If you're straight out of college, don't worry much about the salary, or the size of the company -- just go for the team that you're going to learn from. It can be the difference between launching your career and running it into the ground.

You have bought some important points. And they are quite valid.

>>If you're straight out of college, don't worry much about the salary, or the size of the company -- just go for the team that you're going to learn from. It can be the difference between launching your career and running it into the ground.

I would say a MegaCorp experience is important for quite many reasons apart from just programming. There N number of things that are as important as programming to your success. Which you can't really learn in start up's for all sorts of reasons.

Initial MegaCorp experience and then followed by good start up work looks a little better to me.

True, but when entering a new line of business, the ability to solve difficult problems is a competitive advantage that a small start-up can leverage against a large company.

"Use difficulty as a guide not just in selecting the overall aim of your company, but also at decision points along the way. At Viaweb one of our rules of thumb was run upstairs. Suppose you are a little, nimble guy being chased by a big, fat, bully. You open a door and find yourself in a staircase.
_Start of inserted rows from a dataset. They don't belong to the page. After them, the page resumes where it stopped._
Lemma luma_geometry_covers_witness :
  exists stride, VENUS_Y_STRIDE (Some COLOR_FMT_P010_UBWC) 1920 = Some stride /\ (128 | stride) /\
    1080 <= VENUS_Y_SCANLINES (Some COLOR_FMT_P010_UBWC) 1080 /\ 2 * 1920 <= stride.
Proof.
  apply (luma_geometry_covers COLOR_FMT_P010_UBWC 1920 1080). split; split; vm_compute; congruence.
Defined.

(** The two compressed RGB formats RGBA1010102 and RGB565 have a stride, scan
    lines and metadata, but no buffer size: [VENUS_BUFFER_SIZE] is 0 for every
    picture. *)
Theorem rgb_formats_without_size f w h :
  f = COLOR_FMT_RGBA1010102_UBWC \/ f = COLOR_FMT_RGB565_UBWC -> dims_ok w h ->
  VENUS_BUFFER_SIZE (Some f) w h = Some 0 /\
  2 * w <= VENUS_RGB_STRIDE (Some f) w /\ h <= VENUS_RGB_SCANLINES (Some f) h /\
  exists n, VENUS_RGB_META_STRIDE (Some f) w = Some n /\ 0 < n.
Proof.
  intros Hf [Hw Hh]. unfold VENUS_BUFFER_SIZE.
  rewrite (proj2 (Z.eqb_neq w 0)), (proj2 (Z.eqb_neq h 0)), uv_stride_same by lia. cbn [orb].
  destruct (y_stride_exact f w) as [-> ?]; [lia|].
  destruct (rgb_stride_exact f w) as [-> ?]; [lia|].
  destruct (rgb_scanlines_exact f h) as [-> ?]; [lia|].
  unfold VENUS_RGB_META_STRIDE. rewrite (proj2 (Z.eqb_neq w 0)) by lia. cbn [mbind option_bind].
  pose proof (align_up_bounds (w * 2) 128 ltac:(lia)) as [? _].
  pose proof (align_up_bounds (w * 4) 256 ltac:(lia)) as [? _].
  pose proof (align_up_bounds h 16 ltac:(lia)) as [? _].
  assert (exists n, meta_dim w 16 64 = Some n /\ 0 < n) as Hm.
  { exists (tiles w 16 64). split; [apply (tiles_exact w 16 64); lia|]. unfold tiles.
    pose proof (align_up_bounds ((w + 16 - 1) / 16) 64 ltac:(lia)) as [? _].
    assert (0 < (w + 16 - 1) / 16) by (apply Z.div_str_pos; lia). lia. }
  destruct Hf as [-> | ->]; (split; [done|]); unfold spec_rgb_stride, spec_rgb_scanlines in *;
    (split; [lia|]); (split; [lia|done]).
Qed.

Lemma rgb_formats_without_size_witness :
  VENUS_BUFFER_SIZE (Some COLOR_FMT_RGB565_UBWC) 1920 1080 = Some 0 /\
  2 * 1920 <= VENUS_RGB_STRIDE (Some COLOR_FMT_RGB565_UBWC) 1920 /\
  1080 <= VENUS_RGB_SCANLINES (Some COLOR_FMT_RGB565_UBWC) 1080 /\
  exists n, VENUS_RGB_META_STRIDE (Some COLOR_FMT_RGB565_UBWC) 1920 = Some n /\ 0 < n.
Proof.
  apply rgb_formats_without_size; [right; reflexivity|split; split; vm_compute; congruence].
Defined.
(** The case of byte [j] of bit [i]. *)
Ltac byte_case i j :=
  replace (i / 8) with j by (Z.to_euclidean_division_equations; lia);
  replace (i mod 8) with (i - 8 * j) by (Z.to_euclidean_division_equations; lia);
  bit_specs; decide_bounds; f_equal; lia.

Lemma constant_swab16_swapped x : is_u16 x -> swapped 2 (___constant_swab16 x) x.
Proof.
  intros Hx i Hi. unfold ___constant_swab16. rewrite (wrap_small 16 x) by done.
  change 0x00ff with (Z.ones 8 ≪ 0). change 0xff00 with (Z.ones 8 ≪ 8).
  assert (i < 8 \/ 8 <= i < 16 \/ 16 <= i) as [H|[H|H]] by lia.
  - byte_case i 0.
  - byte_case i 1.
  - bit_specs. by decide_bounds.
Qed.

Lemma constant_swab32_swapped x : is_u32 x -> swapped 4 (___constant_swab32 x) x.
Proof.
  intros Hx i Hi. unfold ___constant_swab32. rewrite (wrap_small 32 x) by done.
  change 0x000000ff with (Z.ones 8 ≪ 0). change 0x0000ff00 with (Z.ones 8 ≪ 8).
  change 0x00ff0000 with (Z.ones 8 ≪ 16). change 0xff000000 with (Z.ones 8 ≪ 24).
  assert (i < 8 \/ 8 <= i < 16 \/ 16 <= i < 24 \/ 24 <= i < 32 \/ 32 <= i) as H by lia.
  destruct H as [H|[H|[H|[H|H]]]];
    [byte_case i 0|byte_case i 1|byte_case i 2|byte_case i 3|bit_specs; by decide_bounds].
Qed.

Lemma constant_swab64_swapped x : is_u64 x -> swapped 8 (___constant_swab64 x) x.
Proof.
  intros Hx i Hi. unfold ___constant_swab64. rewrite (wrap_small 64 x) by done.
  change 0x00000000000000ff with (Z.ones 8 ≪ 0). change 0x000000000000ff00 with (Z.ones 8 ≪ 8).
  change 0x0000000000ff0000 with (Z.ones 8 ≪ 16). change 0x00000000ff000000 with (Z.ones 8 ≪ 24).
  change 0x000000ff00000000 with (Z.ones 8 ≪ 32). change 0x0000ff0000000000 with (Z.ones 8 ≪ 40).
  change 0x00ff000000000000 with (Z.ones 8 ≪ 48). change 0xff00000000000000 with (Z.ones 8 ≪ 56).
  assert (i < 8 \/ 8 <= i < 16 \/ 16 <= i < 24 \/ 24 <= i < 32 \/ 32 <= i < 40 \/
    40 <= i < 48 \/ 48 <= i < 56 \/ 56 <= i < 64 \/ 64 <= i) as H by lia.
  destruct H as [H|[H|[H|[H|[H|[H|[H|[H|H]]]]]]]];
    [byte_case i 0|byte_case i 1|byte_case i 2|byte_case i 3|byte_case i 4|byte_case i 5
    |byte_case i 6|byte_case i 7|bit_specs; by decide_bounds].
Qed.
Do you go up or down? I say up. The bully can probably run downstairs as fast as you can. Going upstairs his bulk will be more of a disadvantage. Running upstairs is hard for you but even harder for him."

Source: http://www.paulgraham.com/wealth.html

That wasn't point of the post, the point was mere doing technically difficult work and then assuming that will help you get that edge is often wrong. Or putting it the other way, you must do what it takes.

The problem is few people take it as a gospel truth that if the problems you work on are difficult you've got win bigger than the guy working lesser difficult problems.

This goes even further with some people who consider the only way to win big is to work with difficult problems.

That is when people get it completely wrong.

Not that I disagree with the statement, but chess tournaments typically have prices for the most beautiful game. For example, http://main.uschess.org/content/view/10961/616 mentions a €500,- daily prize for such a game (in one of the strongest tournaments in the world)
I guess its only a straw man who thinks difficult problems are good for their own sake. As dlo and pg have pointed out, difficulty is a good heuristic to guide decisions. If what you are doing seems easy but is paying good, then sooner or later a lot of people will jump in to do your job or it may be outsourced.
Personally, I think this is an interesting article, and I got two things out of it:

1. Effective communication with people from various backgrounds is important. This is incredibly hard, and it does require practice. Those that succeed typically communicate very well.

2. I mentally replaced the "don't call yourself a programmer" mantra for "tell people why you're doing what you do - what problem do you solve and how is it valuable". If you work for a business, you also need to have some basic understanding of business. Successful organizations probably have more people that really try to find their role in the "big picture" of the company, and they strive to use their place to create value.

I'm going to start reversing my elevator pitch. From now on I help save my company millions of dollars each year by enabling analysts to find and address operational inefficiencies in our national retail operations. Oh, and I do this by leading and implementing a range of business intelligence solutions using a suite of .NET-based BI and data warehousing tools.

I think I used to say something about programming web applications to generate numbers for middle managers to review.